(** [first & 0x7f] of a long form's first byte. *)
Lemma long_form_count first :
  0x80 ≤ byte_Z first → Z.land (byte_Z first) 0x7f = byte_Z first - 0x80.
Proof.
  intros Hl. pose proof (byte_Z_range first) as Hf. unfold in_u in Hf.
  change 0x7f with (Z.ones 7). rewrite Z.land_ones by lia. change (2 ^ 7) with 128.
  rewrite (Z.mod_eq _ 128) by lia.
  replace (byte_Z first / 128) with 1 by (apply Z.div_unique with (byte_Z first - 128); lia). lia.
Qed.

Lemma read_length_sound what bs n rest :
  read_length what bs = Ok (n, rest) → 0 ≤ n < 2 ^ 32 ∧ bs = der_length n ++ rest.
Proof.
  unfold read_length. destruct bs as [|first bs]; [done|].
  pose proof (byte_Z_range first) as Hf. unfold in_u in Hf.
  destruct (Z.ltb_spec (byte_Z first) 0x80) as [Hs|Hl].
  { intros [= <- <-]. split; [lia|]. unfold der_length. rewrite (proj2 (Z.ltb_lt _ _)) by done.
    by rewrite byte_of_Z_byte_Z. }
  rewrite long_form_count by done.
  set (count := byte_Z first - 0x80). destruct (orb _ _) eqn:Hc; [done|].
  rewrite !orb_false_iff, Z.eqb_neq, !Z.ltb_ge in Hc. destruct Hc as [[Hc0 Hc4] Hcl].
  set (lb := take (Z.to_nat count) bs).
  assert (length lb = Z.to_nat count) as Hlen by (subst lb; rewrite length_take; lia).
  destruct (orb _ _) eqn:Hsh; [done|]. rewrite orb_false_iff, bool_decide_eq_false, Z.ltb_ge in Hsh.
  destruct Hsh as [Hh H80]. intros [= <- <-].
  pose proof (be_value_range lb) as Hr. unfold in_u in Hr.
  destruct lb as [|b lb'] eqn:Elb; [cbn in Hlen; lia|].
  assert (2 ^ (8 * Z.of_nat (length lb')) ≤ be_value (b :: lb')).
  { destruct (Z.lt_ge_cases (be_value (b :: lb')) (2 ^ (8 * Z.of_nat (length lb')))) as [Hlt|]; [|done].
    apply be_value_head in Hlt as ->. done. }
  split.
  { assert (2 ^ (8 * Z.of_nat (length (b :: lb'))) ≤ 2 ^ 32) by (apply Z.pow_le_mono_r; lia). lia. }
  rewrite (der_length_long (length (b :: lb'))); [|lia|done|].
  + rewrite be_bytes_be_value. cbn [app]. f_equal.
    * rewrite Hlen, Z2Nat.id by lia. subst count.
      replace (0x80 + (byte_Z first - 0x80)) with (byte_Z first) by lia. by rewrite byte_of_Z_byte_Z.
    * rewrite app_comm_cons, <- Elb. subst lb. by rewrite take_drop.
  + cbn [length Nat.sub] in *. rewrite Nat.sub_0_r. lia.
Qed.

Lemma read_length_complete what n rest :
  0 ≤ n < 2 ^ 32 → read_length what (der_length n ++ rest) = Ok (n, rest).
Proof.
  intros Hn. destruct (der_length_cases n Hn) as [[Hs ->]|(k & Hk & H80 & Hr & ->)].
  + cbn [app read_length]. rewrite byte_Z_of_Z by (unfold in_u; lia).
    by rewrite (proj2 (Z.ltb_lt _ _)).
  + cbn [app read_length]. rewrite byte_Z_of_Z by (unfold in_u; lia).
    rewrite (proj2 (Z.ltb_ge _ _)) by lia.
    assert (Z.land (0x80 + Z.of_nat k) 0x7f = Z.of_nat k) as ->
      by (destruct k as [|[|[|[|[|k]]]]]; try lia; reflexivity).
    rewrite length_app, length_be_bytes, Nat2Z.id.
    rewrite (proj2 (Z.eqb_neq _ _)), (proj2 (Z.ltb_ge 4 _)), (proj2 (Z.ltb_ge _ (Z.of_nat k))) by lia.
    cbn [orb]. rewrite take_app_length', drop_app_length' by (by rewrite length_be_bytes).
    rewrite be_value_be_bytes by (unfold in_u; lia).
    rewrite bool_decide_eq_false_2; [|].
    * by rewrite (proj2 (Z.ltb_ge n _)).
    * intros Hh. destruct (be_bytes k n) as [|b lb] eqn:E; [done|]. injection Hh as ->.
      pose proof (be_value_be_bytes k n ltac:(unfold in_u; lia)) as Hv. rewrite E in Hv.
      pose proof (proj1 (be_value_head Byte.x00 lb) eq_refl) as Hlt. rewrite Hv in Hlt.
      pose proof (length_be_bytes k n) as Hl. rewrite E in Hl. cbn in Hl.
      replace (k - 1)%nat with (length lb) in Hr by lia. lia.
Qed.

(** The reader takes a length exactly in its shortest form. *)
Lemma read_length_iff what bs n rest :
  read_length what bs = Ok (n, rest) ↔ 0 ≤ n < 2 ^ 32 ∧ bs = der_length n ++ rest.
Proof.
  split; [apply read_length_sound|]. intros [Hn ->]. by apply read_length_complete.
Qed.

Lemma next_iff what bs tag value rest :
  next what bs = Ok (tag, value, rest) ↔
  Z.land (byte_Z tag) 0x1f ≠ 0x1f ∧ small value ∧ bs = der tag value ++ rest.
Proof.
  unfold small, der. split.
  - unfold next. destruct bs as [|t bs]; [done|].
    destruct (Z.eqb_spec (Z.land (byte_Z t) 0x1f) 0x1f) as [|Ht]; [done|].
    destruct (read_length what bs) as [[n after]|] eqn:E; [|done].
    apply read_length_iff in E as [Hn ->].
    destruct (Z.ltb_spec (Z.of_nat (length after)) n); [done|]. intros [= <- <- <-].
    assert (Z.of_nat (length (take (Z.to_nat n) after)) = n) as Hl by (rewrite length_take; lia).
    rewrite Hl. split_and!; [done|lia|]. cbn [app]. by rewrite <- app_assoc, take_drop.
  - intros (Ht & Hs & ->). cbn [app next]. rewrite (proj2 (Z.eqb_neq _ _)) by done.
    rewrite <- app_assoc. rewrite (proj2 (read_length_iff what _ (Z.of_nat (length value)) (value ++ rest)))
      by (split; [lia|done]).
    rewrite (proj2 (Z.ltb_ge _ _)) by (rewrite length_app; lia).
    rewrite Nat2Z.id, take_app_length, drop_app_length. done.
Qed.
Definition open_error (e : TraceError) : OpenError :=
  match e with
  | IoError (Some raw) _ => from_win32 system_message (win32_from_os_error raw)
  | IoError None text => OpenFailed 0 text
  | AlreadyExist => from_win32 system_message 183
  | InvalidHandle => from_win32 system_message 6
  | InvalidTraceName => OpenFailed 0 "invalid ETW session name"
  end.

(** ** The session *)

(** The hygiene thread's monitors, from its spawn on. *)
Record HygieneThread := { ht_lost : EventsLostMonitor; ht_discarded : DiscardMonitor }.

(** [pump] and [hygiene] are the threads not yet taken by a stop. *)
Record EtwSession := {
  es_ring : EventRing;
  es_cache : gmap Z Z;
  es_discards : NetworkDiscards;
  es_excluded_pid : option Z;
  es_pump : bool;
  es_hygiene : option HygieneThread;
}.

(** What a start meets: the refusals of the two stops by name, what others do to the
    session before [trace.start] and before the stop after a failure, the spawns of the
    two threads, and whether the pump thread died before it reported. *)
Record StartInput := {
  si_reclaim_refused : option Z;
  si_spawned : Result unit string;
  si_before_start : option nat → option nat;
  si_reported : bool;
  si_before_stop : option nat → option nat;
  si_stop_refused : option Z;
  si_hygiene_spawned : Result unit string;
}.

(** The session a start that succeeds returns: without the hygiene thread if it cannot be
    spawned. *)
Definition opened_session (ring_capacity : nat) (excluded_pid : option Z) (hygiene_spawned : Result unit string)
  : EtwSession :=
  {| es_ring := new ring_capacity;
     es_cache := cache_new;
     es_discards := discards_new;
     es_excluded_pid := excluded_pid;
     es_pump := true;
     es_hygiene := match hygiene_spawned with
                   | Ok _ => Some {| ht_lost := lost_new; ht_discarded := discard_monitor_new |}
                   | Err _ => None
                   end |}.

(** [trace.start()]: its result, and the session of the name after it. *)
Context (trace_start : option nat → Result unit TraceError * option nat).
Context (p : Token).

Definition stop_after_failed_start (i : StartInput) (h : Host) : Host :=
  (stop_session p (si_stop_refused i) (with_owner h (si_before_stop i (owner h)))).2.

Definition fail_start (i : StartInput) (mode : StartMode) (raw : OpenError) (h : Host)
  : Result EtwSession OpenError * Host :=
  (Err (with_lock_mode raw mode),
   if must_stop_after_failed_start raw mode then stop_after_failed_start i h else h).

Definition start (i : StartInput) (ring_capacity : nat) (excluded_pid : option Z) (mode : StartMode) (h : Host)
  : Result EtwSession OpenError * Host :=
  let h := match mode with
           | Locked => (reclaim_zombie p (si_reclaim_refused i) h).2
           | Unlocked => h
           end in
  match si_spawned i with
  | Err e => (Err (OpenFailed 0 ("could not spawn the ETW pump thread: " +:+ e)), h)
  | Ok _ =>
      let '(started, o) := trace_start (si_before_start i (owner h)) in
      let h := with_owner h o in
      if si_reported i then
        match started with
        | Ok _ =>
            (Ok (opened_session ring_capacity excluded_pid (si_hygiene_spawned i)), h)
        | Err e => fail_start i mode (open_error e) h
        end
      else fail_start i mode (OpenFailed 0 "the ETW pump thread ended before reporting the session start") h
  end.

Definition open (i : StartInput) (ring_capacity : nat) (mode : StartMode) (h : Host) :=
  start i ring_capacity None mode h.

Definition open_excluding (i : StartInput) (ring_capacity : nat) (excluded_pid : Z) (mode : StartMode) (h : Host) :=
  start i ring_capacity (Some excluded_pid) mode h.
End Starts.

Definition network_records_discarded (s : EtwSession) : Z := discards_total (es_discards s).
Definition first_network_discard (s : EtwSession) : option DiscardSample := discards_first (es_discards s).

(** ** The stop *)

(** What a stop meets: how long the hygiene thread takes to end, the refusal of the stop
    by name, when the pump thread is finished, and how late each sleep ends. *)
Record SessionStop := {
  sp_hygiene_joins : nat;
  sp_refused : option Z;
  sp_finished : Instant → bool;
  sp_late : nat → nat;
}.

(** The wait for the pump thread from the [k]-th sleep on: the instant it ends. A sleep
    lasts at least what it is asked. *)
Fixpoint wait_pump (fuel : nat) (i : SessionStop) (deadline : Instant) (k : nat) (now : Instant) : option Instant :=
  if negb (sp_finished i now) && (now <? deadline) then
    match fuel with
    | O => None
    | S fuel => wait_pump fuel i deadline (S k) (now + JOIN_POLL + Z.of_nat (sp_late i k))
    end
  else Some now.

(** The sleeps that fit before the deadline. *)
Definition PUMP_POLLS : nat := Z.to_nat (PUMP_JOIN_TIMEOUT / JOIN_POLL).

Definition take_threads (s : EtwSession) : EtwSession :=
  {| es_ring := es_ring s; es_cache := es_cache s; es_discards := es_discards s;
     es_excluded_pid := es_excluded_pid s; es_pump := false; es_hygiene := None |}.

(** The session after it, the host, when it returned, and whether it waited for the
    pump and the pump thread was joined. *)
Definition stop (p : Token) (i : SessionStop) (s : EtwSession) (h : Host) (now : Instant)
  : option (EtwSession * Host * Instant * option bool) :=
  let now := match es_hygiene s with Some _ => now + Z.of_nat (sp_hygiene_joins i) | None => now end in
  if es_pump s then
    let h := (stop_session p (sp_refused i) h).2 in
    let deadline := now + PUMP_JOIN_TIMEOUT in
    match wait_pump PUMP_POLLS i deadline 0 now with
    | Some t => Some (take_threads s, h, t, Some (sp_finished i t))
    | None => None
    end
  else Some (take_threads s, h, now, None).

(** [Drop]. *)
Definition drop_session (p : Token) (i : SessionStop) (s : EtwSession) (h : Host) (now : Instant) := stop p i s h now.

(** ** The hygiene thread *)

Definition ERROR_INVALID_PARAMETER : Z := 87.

=-=-=-=-=

● PROBLEM DETAILS
When you reach the line with "si_before_stop : option nat → option nat;" in the records above, start writing out lines exactly, and stop once the line with "es_cache := cache_new;" has been written; include nothing else.

● TASK SOLUTION
  si_before_stop : option nat → option nat;
  si_stop_refused : option Z;
  si_hygiene_spawned : Result unit string;
}.

(** The session a start that succeeds returns: without the hygiene thread if it cannot be
    spawned. *)
Definition opened_session (ring_capacity : nat) (excluded_pid : option Z) (hygiene_spawned : Result unit string)
  : EtwSession :=
  {| es_ring := new ring_capacity;
     es_cache := cache_new;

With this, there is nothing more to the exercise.